**Records:**
··········

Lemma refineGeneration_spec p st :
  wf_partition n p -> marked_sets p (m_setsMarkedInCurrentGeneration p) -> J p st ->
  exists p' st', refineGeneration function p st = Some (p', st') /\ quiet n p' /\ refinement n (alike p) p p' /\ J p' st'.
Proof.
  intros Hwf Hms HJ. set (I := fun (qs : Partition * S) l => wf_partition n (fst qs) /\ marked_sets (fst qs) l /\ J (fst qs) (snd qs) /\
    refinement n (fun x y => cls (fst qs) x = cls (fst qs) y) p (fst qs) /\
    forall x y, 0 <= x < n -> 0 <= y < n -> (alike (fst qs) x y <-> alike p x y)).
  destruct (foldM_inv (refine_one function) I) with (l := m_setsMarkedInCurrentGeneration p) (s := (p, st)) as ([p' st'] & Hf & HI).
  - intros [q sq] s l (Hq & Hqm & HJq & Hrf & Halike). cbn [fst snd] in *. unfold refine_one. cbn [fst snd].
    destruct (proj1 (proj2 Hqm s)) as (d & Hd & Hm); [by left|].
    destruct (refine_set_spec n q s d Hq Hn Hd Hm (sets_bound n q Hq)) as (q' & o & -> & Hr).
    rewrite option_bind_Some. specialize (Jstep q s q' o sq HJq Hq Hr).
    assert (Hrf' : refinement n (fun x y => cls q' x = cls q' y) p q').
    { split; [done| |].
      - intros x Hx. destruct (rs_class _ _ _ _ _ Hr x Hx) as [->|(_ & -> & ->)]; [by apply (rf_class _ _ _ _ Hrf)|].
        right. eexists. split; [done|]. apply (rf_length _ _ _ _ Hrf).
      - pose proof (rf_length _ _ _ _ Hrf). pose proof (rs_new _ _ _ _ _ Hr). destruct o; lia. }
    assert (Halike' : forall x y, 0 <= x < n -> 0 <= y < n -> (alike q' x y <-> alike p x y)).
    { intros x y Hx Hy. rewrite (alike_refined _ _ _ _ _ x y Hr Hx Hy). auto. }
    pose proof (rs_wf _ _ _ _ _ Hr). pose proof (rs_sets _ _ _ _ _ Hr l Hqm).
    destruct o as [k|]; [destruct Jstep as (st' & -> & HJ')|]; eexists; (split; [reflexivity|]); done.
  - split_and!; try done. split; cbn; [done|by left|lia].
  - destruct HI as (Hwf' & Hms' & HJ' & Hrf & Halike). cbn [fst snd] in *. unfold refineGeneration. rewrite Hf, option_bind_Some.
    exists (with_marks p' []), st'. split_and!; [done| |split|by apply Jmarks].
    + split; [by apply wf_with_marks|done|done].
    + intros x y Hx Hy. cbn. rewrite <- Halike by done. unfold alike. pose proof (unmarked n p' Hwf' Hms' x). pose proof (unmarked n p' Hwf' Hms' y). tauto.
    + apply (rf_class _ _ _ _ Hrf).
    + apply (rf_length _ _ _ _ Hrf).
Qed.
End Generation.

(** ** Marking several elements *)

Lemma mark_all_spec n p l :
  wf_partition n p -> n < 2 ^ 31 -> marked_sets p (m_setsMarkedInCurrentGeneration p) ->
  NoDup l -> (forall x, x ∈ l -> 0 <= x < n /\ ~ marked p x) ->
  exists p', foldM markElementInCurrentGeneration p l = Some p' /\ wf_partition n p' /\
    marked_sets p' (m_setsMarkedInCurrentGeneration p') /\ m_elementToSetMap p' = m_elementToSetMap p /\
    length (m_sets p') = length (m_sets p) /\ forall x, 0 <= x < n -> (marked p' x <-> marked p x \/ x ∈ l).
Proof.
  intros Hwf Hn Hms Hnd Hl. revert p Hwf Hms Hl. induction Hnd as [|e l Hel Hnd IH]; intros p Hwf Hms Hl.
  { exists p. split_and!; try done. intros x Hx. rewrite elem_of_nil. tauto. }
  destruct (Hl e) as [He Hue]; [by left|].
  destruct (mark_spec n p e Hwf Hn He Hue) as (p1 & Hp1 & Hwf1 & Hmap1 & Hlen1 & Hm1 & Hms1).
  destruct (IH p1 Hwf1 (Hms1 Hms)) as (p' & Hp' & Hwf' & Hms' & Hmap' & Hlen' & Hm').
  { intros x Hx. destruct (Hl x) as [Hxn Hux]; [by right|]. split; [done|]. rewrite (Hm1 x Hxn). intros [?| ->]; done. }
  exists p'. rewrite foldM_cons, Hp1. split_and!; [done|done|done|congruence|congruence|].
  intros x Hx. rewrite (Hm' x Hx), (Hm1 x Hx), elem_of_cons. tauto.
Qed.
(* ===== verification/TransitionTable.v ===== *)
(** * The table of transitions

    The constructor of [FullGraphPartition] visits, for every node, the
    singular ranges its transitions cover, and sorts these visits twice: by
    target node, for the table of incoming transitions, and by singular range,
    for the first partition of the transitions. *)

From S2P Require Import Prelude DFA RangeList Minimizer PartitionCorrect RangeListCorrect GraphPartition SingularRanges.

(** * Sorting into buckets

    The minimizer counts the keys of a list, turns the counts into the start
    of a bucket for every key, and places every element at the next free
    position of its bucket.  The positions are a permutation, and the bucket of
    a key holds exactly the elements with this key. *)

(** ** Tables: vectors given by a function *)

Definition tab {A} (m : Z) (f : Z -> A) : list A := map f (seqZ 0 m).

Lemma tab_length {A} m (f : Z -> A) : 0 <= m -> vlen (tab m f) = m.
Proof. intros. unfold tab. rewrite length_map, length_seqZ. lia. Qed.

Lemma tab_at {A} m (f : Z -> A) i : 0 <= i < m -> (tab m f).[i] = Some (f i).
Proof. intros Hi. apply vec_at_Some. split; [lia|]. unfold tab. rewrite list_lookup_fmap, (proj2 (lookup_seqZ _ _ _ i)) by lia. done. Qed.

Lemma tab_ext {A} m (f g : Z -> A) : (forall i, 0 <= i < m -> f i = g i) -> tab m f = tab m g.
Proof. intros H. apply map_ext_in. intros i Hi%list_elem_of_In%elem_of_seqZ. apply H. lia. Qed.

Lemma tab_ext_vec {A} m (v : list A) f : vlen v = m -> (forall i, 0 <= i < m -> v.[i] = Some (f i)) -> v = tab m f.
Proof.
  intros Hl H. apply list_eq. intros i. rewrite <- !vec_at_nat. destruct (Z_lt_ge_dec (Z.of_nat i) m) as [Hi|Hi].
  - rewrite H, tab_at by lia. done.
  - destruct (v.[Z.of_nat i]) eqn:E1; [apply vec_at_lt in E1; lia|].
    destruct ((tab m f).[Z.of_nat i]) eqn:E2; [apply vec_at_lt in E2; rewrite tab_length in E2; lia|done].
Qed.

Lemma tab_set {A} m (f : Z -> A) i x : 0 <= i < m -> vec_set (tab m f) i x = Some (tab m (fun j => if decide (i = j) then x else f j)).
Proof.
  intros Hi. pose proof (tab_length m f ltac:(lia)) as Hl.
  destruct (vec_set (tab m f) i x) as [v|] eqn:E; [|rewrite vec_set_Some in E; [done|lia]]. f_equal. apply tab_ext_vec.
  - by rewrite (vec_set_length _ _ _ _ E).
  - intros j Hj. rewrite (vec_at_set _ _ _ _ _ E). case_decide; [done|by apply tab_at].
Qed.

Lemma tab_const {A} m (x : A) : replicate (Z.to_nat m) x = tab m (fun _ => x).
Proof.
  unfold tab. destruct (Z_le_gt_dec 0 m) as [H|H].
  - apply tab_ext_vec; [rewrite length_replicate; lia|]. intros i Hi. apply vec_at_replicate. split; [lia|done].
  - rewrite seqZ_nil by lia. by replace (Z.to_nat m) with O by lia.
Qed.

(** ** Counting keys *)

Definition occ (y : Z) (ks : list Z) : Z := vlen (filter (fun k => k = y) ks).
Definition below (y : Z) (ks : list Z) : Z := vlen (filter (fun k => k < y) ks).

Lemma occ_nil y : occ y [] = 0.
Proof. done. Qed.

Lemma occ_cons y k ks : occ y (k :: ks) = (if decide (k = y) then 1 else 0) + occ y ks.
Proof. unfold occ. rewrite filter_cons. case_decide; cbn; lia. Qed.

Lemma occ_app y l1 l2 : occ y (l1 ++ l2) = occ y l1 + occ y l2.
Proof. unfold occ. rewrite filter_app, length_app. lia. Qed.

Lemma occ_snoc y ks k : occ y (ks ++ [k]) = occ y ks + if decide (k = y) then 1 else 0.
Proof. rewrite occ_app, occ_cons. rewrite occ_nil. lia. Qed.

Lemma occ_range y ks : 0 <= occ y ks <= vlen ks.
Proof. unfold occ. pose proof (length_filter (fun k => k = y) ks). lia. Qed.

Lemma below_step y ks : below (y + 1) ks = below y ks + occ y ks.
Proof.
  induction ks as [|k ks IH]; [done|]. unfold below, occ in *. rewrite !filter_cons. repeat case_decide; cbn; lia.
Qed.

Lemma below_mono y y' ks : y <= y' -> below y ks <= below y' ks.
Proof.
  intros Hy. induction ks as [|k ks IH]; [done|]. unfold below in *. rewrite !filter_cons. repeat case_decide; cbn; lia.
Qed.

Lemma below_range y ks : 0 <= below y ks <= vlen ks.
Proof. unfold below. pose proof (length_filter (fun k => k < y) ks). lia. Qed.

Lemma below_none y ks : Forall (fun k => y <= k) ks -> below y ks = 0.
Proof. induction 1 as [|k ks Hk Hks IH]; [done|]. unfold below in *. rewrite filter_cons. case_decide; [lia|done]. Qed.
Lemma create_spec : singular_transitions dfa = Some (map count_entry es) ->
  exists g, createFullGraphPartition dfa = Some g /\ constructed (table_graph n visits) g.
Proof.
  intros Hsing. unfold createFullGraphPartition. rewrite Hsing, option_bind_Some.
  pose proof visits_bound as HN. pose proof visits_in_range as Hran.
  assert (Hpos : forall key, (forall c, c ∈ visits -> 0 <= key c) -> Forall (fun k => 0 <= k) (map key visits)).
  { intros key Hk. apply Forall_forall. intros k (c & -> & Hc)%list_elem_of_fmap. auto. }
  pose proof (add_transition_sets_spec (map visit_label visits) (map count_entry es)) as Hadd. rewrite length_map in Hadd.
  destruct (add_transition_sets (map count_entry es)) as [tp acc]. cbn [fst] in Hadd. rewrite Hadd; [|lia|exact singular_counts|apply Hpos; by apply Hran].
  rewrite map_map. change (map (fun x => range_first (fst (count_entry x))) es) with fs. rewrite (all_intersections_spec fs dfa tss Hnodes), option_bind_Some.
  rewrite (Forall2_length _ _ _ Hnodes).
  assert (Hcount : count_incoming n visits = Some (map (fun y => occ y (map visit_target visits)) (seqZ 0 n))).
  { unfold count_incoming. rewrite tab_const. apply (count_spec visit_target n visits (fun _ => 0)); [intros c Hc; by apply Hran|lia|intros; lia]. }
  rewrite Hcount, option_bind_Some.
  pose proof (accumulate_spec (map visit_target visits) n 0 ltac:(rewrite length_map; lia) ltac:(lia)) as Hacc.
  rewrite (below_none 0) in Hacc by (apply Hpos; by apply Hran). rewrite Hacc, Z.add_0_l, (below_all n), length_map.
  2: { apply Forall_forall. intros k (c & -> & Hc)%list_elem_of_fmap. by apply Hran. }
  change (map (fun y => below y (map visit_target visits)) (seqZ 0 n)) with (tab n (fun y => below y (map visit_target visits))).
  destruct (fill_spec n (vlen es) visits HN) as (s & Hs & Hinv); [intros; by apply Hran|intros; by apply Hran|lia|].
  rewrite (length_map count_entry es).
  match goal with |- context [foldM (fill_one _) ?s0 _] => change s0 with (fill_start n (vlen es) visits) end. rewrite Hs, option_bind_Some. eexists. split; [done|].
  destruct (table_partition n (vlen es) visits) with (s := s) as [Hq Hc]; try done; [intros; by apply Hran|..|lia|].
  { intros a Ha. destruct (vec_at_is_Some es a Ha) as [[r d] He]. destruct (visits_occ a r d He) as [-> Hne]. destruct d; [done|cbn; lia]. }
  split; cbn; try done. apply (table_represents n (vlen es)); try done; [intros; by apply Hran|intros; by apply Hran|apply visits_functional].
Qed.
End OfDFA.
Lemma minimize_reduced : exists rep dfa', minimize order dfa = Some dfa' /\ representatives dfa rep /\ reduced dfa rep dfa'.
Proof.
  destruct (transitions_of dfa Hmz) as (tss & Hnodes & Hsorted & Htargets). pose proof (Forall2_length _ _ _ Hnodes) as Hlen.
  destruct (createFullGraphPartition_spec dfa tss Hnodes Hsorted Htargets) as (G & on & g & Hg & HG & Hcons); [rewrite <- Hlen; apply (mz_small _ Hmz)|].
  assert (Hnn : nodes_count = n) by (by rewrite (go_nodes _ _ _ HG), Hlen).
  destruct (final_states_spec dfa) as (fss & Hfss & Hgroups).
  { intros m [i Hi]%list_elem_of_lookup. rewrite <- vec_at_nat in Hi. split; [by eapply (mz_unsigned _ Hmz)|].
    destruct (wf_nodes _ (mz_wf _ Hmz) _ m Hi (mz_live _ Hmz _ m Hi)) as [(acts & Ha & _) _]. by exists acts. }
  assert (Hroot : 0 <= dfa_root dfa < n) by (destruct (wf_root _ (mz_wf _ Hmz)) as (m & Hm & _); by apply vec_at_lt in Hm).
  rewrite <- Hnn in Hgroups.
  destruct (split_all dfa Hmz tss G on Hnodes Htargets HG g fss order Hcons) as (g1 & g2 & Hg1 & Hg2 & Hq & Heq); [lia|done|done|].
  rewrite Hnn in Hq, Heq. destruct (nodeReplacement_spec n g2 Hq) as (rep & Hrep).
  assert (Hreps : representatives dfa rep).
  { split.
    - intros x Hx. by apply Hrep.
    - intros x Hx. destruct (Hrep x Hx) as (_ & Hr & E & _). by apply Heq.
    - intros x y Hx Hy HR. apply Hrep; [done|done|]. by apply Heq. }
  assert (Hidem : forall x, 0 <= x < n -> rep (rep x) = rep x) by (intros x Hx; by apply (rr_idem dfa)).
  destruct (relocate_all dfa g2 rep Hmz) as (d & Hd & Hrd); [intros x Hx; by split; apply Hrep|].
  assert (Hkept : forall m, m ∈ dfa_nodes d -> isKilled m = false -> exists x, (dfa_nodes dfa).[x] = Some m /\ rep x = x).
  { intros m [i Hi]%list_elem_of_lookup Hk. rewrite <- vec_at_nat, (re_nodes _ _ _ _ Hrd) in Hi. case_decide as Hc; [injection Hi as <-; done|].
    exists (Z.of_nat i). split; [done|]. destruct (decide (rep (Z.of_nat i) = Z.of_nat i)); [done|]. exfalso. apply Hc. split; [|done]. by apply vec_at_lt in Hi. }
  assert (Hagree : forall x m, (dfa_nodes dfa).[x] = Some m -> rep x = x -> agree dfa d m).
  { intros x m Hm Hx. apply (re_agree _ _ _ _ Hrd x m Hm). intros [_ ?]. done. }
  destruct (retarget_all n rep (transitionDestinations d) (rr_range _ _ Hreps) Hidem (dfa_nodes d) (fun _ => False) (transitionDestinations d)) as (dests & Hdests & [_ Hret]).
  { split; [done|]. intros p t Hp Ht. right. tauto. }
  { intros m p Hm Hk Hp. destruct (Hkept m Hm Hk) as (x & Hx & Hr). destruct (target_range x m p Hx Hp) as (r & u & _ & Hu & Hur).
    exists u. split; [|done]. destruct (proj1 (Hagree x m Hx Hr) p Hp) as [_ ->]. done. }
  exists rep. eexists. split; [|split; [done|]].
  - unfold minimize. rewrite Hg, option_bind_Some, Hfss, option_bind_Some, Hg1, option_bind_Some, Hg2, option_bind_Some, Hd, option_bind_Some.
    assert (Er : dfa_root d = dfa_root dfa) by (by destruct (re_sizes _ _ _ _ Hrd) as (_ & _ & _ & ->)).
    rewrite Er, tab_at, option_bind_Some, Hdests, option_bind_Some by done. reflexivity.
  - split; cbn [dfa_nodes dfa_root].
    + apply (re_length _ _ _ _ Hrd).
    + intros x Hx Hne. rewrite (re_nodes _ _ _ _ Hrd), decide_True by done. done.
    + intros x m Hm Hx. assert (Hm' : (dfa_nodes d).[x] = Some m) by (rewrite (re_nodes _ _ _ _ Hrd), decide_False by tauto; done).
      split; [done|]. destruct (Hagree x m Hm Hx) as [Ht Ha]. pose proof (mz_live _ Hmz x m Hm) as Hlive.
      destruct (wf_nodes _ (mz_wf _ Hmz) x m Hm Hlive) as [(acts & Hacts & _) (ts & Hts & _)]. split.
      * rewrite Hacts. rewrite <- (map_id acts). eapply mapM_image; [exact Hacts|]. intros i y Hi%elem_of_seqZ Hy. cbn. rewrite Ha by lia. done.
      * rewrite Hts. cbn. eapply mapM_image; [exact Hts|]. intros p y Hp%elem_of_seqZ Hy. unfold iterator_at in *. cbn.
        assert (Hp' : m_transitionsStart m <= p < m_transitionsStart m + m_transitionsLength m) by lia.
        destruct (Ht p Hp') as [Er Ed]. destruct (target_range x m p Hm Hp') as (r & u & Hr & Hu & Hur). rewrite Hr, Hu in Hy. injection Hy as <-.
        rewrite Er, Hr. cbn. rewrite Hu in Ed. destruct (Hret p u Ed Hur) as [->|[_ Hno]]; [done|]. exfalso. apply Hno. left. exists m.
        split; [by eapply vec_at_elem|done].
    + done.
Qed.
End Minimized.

··········

**Assignment:** The lines to extract from the data above begin with the line containing "intros Hsing. unfold" and end with the line containing "intros key Hk.". Extract them exactly, including both.

**Exercise result:**
  intros Hsing. unfold createFullGraphPartition. rewrite Hsing, option_bind_Some.
  pose proof visits_bound as HN. pose proof visits_in_range as Hran.
  assert (Hpos : forall key, (forall c, c ∈ visits -> 0 <= key c) -> Forall (fun k => 0 <= k) (map key visits)).
  { intros key Hk. apply Forall_forall. intros k (c & -> & Hc)%list_elem_of_fmap. auto. }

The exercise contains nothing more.